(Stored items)
--- START ---

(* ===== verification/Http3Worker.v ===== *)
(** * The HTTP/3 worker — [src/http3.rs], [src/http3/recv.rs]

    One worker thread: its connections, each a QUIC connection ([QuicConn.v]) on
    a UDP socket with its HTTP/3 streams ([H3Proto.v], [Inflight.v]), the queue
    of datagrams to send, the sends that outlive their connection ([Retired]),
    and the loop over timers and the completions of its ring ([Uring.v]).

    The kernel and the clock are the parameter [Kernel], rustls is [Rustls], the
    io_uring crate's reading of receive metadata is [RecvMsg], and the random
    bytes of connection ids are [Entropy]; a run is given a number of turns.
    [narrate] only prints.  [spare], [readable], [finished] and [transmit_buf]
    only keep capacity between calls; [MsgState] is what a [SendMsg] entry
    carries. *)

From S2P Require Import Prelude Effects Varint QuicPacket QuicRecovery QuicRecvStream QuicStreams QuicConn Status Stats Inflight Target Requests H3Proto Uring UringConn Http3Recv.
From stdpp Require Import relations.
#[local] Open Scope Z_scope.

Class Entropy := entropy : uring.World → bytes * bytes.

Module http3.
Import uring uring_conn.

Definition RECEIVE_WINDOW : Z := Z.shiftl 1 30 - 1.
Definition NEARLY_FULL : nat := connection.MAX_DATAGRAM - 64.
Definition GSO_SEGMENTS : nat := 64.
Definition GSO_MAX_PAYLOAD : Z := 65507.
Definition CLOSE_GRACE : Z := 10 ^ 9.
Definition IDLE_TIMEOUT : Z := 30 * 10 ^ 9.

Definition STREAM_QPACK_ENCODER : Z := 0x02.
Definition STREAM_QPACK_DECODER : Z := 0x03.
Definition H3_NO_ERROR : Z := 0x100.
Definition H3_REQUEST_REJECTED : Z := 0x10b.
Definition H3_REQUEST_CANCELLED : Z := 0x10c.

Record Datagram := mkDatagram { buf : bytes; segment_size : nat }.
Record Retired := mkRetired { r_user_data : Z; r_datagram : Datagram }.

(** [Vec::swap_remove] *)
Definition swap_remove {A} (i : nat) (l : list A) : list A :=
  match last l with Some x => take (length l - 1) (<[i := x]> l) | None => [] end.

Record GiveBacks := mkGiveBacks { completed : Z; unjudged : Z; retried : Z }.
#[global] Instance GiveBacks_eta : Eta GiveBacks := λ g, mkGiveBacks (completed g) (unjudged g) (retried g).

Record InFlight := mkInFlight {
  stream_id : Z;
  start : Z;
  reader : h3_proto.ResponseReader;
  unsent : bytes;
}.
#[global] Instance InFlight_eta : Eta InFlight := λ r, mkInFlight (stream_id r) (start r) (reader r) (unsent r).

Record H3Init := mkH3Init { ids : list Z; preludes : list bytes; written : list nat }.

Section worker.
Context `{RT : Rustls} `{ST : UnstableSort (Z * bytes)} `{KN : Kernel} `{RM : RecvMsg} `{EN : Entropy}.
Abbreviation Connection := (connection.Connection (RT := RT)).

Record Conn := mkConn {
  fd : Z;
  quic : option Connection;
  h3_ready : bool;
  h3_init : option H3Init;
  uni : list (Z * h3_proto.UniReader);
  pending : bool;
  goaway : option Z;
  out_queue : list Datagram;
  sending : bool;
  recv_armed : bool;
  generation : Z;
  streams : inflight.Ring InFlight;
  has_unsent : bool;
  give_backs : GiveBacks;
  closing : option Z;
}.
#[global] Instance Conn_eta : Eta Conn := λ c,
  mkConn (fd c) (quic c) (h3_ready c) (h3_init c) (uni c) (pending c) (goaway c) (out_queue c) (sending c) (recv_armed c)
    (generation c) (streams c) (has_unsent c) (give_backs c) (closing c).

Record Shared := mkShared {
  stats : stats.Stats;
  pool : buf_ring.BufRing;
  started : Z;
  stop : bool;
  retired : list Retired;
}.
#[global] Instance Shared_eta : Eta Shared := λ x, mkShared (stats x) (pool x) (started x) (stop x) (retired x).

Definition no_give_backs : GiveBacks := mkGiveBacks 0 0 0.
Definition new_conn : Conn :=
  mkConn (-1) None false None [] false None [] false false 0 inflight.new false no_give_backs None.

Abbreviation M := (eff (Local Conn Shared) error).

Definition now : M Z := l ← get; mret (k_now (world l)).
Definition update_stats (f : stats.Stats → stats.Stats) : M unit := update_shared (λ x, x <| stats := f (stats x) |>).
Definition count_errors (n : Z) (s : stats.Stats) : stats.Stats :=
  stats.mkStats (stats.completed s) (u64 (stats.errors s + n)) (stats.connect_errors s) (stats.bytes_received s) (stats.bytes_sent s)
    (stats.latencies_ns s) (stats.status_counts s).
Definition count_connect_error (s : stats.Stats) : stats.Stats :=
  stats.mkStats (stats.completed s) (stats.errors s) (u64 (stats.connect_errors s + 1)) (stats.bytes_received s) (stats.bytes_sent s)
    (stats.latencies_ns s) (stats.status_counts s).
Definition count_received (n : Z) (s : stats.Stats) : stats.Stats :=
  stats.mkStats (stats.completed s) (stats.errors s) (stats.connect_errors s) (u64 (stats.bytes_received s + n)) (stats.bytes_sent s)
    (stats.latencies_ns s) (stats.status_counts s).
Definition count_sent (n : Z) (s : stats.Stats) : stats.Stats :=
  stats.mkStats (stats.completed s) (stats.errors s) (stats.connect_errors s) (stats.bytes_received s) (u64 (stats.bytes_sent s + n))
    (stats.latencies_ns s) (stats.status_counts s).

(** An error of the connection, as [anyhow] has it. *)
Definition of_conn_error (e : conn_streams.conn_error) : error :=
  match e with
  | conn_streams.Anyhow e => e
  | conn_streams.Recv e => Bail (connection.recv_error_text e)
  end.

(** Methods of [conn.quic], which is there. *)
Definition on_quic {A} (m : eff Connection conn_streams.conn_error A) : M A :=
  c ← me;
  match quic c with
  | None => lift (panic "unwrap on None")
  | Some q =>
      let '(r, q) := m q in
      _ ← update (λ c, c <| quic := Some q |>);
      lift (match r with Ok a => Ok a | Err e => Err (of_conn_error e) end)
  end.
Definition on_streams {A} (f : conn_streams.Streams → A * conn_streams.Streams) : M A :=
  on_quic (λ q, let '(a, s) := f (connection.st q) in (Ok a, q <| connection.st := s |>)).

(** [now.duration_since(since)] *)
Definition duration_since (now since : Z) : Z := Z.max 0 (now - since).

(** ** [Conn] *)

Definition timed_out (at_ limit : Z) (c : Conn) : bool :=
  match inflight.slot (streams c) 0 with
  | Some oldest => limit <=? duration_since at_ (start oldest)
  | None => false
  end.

--- END ---

# What is required
A word-for-word copy of the lines above from the one with "h3_ready : bool;" through the one with "(generation c) (streams", inclusive, is the only output wanted.

# Solution to this exercise
  h3_ready : bool;
  h3_init : option H3Init;
  uni : list (Z * h3_proto.UniReader);
  pending : bool;
  goaway : option Z;
  out_queue : list Datagram;
  sending : bool;
  recv_armed : bool;
  generation : Z;
  streams : inflight.Ring InFlight;
  has_unsent : bool;
  give_backs : GiveBacks;
  closing : option Z;
}.
#[global] Instance Conn_eta : Eta Conn := λ c,
  mkConn (fd c) (quic c) (h3_ready c) (h3_init c) (uni c) (pending c) (goaway c) (out_queue c) (sending c) (recv_armed c)
    (generation c) (streams c) (has_unsent c) (give_backs c) (closing c).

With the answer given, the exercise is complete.